[Records shown]

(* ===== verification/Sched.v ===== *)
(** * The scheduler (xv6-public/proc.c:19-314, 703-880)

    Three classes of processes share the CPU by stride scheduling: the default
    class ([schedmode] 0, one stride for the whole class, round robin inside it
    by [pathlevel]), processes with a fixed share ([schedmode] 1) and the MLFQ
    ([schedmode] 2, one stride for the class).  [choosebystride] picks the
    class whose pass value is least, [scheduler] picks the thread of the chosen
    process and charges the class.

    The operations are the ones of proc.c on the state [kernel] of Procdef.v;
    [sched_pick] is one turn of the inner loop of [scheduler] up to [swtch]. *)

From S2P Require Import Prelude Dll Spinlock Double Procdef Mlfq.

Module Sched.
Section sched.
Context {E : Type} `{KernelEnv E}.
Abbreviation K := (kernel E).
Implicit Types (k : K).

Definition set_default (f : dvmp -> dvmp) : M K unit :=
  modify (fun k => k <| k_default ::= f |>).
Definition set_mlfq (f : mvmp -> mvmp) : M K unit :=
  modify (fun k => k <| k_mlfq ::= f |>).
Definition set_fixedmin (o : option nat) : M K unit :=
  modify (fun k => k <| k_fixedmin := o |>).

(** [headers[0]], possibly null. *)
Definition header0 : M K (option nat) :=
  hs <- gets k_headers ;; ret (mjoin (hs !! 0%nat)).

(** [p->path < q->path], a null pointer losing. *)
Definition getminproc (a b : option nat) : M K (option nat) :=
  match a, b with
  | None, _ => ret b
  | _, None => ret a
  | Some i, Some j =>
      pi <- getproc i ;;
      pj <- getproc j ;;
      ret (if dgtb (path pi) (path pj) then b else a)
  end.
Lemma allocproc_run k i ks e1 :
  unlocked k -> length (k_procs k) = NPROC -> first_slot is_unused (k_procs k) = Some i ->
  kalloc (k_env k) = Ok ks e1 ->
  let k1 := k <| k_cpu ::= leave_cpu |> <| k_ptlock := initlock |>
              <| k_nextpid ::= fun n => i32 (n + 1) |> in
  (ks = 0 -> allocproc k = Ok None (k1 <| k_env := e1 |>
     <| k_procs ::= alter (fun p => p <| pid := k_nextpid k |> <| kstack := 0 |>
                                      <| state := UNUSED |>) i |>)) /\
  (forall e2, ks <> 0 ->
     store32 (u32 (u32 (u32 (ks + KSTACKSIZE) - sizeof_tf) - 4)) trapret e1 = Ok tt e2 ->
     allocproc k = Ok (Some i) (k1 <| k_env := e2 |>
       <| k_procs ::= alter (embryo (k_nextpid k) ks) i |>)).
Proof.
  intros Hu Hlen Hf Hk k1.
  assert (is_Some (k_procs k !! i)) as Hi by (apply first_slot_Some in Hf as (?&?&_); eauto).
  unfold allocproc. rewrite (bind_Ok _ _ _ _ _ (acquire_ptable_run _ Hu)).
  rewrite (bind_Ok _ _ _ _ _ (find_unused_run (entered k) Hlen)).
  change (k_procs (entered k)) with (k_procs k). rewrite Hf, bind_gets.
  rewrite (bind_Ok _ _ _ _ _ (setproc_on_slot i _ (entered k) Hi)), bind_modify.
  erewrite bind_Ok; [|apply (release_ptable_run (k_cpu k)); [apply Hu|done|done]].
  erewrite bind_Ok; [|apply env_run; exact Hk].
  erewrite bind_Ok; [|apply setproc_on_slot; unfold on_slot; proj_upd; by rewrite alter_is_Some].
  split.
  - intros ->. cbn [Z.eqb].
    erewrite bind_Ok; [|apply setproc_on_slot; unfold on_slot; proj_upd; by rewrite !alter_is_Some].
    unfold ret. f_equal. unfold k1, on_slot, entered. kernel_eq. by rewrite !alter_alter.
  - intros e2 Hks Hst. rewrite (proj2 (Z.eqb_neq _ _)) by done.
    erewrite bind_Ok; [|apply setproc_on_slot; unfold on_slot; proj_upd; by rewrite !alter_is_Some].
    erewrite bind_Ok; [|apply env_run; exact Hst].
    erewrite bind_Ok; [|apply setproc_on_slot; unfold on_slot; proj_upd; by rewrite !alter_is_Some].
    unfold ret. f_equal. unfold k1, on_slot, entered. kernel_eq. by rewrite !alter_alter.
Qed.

[/Records shown]
[Records shown]

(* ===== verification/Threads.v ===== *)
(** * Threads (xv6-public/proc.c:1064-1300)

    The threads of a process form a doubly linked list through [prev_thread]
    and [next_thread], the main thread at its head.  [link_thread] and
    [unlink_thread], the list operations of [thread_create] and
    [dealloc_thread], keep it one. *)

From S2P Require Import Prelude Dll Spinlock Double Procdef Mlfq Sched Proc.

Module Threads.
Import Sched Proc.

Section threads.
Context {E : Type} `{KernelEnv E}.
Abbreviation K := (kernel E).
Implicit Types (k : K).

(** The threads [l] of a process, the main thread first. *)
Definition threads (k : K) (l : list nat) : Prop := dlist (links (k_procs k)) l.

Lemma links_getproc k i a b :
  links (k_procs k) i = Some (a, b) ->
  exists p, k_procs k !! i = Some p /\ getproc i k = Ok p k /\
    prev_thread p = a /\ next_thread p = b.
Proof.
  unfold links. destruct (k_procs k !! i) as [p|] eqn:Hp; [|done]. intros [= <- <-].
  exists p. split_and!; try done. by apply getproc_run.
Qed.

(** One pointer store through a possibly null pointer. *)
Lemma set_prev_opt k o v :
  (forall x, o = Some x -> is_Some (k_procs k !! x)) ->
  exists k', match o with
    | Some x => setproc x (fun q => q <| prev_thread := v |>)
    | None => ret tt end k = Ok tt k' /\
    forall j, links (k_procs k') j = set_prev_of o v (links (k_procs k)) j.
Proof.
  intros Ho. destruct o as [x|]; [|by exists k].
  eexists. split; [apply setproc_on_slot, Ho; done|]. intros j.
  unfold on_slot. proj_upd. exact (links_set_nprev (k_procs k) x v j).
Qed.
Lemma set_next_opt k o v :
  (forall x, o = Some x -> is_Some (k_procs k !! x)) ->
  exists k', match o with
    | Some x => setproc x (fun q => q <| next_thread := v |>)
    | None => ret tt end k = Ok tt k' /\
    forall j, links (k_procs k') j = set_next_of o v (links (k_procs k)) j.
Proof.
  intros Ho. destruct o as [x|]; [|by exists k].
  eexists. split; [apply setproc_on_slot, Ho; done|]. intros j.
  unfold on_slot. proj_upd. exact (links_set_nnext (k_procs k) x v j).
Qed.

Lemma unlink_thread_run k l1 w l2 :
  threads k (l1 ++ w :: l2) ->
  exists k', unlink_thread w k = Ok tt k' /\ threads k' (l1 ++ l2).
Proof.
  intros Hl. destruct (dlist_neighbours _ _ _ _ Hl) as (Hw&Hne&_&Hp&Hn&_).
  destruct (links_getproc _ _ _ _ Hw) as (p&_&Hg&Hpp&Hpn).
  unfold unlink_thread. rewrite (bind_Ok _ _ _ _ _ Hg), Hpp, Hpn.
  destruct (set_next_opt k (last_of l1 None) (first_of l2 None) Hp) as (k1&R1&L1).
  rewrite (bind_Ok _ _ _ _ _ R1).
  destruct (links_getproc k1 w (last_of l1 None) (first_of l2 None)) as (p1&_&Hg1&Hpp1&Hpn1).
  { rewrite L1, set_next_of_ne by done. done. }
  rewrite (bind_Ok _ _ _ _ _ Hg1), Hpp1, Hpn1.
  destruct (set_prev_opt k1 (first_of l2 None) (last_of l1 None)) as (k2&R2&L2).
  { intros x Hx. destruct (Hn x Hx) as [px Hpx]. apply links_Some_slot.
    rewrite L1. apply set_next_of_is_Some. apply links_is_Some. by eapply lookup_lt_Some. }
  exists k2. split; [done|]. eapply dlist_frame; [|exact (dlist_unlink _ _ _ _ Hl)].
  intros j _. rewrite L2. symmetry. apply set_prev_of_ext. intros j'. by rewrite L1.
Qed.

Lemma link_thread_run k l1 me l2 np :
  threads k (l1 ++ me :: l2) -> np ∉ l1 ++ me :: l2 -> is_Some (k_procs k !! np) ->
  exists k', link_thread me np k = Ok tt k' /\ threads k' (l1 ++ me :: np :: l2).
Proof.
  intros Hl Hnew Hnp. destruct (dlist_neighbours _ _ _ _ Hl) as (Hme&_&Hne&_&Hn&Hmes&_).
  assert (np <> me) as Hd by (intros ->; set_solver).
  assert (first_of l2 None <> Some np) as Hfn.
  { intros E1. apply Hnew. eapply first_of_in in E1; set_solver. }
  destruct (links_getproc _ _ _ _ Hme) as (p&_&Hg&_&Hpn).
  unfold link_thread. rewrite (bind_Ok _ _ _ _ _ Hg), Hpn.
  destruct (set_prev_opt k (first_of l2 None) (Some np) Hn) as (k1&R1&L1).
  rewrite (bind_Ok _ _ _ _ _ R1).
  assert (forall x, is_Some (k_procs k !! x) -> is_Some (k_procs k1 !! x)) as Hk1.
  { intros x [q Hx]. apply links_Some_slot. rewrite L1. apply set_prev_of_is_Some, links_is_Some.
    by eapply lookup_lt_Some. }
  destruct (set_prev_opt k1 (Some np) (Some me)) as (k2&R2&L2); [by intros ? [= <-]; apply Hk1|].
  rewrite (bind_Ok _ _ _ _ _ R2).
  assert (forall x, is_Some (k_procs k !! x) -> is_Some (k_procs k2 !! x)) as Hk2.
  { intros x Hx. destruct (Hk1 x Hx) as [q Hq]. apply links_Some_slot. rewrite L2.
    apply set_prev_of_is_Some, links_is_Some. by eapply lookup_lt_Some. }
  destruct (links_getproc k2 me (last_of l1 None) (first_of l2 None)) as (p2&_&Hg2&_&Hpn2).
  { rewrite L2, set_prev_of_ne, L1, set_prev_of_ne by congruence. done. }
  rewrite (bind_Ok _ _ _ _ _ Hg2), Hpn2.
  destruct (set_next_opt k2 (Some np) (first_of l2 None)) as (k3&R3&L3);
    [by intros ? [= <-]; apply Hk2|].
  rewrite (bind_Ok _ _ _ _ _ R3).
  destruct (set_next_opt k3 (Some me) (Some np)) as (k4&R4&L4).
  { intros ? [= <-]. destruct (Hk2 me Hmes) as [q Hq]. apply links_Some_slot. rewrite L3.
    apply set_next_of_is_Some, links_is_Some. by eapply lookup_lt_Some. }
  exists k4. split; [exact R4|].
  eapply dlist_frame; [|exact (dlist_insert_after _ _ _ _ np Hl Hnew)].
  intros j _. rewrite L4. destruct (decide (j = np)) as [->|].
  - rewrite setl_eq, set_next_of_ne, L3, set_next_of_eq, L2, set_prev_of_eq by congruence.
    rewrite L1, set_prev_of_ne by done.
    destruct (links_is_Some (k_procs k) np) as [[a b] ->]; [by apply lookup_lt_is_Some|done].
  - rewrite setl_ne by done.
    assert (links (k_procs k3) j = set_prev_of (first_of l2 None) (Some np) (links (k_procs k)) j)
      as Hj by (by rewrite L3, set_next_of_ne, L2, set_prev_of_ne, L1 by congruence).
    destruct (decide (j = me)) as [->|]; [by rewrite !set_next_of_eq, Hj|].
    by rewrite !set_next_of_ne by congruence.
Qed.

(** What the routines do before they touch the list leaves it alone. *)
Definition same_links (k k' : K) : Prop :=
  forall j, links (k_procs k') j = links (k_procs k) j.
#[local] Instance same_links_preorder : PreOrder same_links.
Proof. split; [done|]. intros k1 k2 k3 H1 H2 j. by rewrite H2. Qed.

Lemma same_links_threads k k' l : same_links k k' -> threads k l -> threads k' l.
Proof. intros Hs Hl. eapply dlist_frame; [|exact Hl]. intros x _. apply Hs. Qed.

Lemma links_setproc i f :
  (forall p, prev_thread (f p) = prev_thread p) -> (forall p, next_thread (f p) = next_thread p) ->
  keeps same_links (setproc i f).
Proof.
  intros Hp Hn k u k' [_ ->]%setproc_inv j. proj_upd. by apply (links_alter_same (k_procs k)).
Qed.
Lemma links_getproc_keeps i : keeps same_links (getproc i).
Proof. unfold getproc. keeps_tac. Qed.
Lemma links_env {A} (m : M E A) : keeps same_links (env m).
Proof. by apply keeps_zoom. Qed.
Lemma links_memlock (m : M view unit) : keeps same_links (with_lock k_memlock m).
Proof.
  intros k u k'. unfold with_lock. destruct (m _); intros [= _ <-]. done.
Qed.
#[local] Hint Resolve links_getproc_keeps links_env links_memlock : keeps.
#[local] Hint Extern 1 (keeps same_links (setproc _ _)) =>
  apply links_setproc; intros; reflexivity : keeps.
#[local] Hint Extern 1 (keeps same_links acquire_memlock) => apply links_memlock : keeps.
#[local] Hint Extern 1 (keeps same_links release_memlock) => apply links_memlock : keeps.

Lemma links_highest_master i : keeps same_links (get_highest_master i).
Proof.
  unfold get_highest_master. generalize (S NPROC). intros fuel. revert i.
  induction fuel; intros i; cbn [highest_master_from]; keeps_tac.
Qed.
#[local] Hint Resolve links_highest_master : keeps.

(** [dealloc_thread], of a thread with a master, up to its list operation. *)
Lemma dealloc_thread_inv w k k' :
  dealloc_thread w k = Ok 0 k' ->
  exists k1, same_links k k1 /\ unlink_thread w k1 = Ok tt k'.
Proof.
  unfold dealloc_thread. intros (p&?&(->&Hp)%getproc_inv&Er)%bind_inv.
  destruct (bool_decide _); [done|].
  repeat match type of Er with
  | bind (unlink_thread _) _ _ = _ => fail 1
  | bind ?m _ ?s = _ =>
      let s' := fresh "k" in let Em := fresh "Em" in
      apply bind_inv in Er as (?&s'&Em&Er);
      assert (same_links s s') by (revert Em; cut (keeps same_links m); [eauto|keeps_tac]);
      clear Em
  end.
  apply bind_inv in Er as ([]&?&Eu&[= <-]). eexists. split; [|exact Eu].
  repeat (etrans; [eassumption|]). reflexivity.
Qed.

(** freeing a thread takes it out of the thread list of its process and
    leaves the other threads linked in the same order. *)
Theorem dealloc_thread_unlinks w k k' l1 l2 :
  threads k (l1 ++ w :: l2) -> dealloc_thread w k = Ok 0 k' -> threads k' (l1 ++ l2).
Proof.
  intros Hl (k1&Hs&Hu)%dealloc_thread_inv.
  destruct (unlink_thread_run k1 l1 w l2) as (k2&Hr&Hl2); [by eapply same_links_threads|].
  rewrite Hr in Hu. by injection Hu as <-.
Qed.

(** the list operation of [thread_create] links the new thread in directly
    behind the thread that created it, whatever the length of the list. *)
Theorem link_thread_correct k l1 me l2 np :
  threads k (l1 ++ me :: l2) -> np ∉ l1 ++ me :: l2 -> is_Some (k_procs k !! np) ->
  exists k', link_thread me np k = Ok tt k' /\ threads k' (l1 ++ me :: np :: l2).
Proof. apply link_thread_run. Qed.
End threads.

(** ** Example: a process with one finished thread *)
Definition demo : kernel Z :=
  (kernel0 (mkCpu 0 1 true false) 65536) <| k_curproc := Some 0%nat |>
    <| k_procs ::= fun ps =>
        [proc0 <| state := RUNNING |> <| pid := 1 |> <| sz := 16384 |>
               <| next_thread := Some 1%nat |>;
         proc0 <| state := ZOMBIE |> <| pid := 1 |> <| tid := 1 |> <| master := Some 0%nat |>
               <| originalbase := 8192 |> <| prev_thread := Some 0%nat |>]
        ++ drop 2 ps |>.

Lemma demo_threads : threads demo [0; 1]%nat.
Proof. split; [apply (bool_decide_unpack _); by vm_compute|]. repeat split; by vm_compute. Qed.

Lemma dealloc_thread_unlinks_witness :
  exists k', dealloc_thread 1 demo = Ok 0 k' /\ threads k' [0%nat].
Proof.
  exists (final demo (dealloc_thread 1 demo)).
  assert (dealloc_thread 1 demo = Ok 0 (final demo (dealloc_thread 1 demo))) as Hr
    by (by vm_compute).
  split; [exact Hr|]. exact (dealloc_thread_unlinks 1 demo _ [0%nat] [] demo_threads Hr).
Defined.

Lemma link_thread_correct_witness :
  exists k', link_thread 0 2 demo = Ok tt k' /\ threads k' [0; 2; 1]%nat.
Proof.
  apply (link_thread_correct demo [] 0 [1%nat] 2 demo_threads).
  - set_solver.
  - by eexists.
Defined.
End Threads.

[/Records shown]

▶ **Your goal**
Take from the material above the lines running from the one with "(* ===== verification/Sched.v ===== *)" through the one with "pj <- getproc j ;;", and repeat them exactly, with nothing else.

▶ **Result of this exercise**
(* ===== verification/Sched.v ===== *)
(** * The scheduler (xv6-public/proc.c:19-314, 703-880)

    Three classes of processes share the CPU by stride scheduling: the default
    class ([schedmode] 0, one stride for the whole class, round robin inside it
    by [pathlevel]), processes with a fixed share ([schedmode] 1) and the MLFQ
    ([schedmode] 2, one stride for the class).  [choosebystride] picks the
    class whose pass value is least, [scheduler] picks the thread of the chosen
    process and charges the class.

    The operations are the ones of proc.c on the state [kernel] of Procdef.v;
    [sched_pick] is one turn of the inner loop of [scheduler] up to [swtch]. *)

From S2P Require Import Prelude Dll Spinlock Double Procdef Mlfq.

Module Sched.
Section sched.
Context {E : Type} `{KernelEnv E}.
Abbreviation K := (kernel E).
Implicit Types (k : K).

Definition set_default (f : dvmp -> dvmp) : M K unit :=
  modify (fun k => k <| k_default ::= f |>).
Definition set_mlfq (f : mvmp -> mvmp) : M K unit :=
  modify (fun k => k <| k_mlfq ::= f |>).
Definition set_fixedmin (o : option nat) : M K unit :=
  modify (fun k => k <| k_fixedmin := o |>).

(** [headers[0]], possibly null. *)
Definition header0 : M K (option nat) :=
  hs <- gets k_headers ;; ret (mjoin (hs !! 0%nat)).

(** [p->path < q->path], a null pointer losing. *)
Definition getminproc (a b : option nat) : M K (option nat) :=
  match a, b with
  | None, _ => ret b
  | _, None => ret a
  | Some i, Some j =>
      pi <- getproc i ;;
      pj <- getproc j ;;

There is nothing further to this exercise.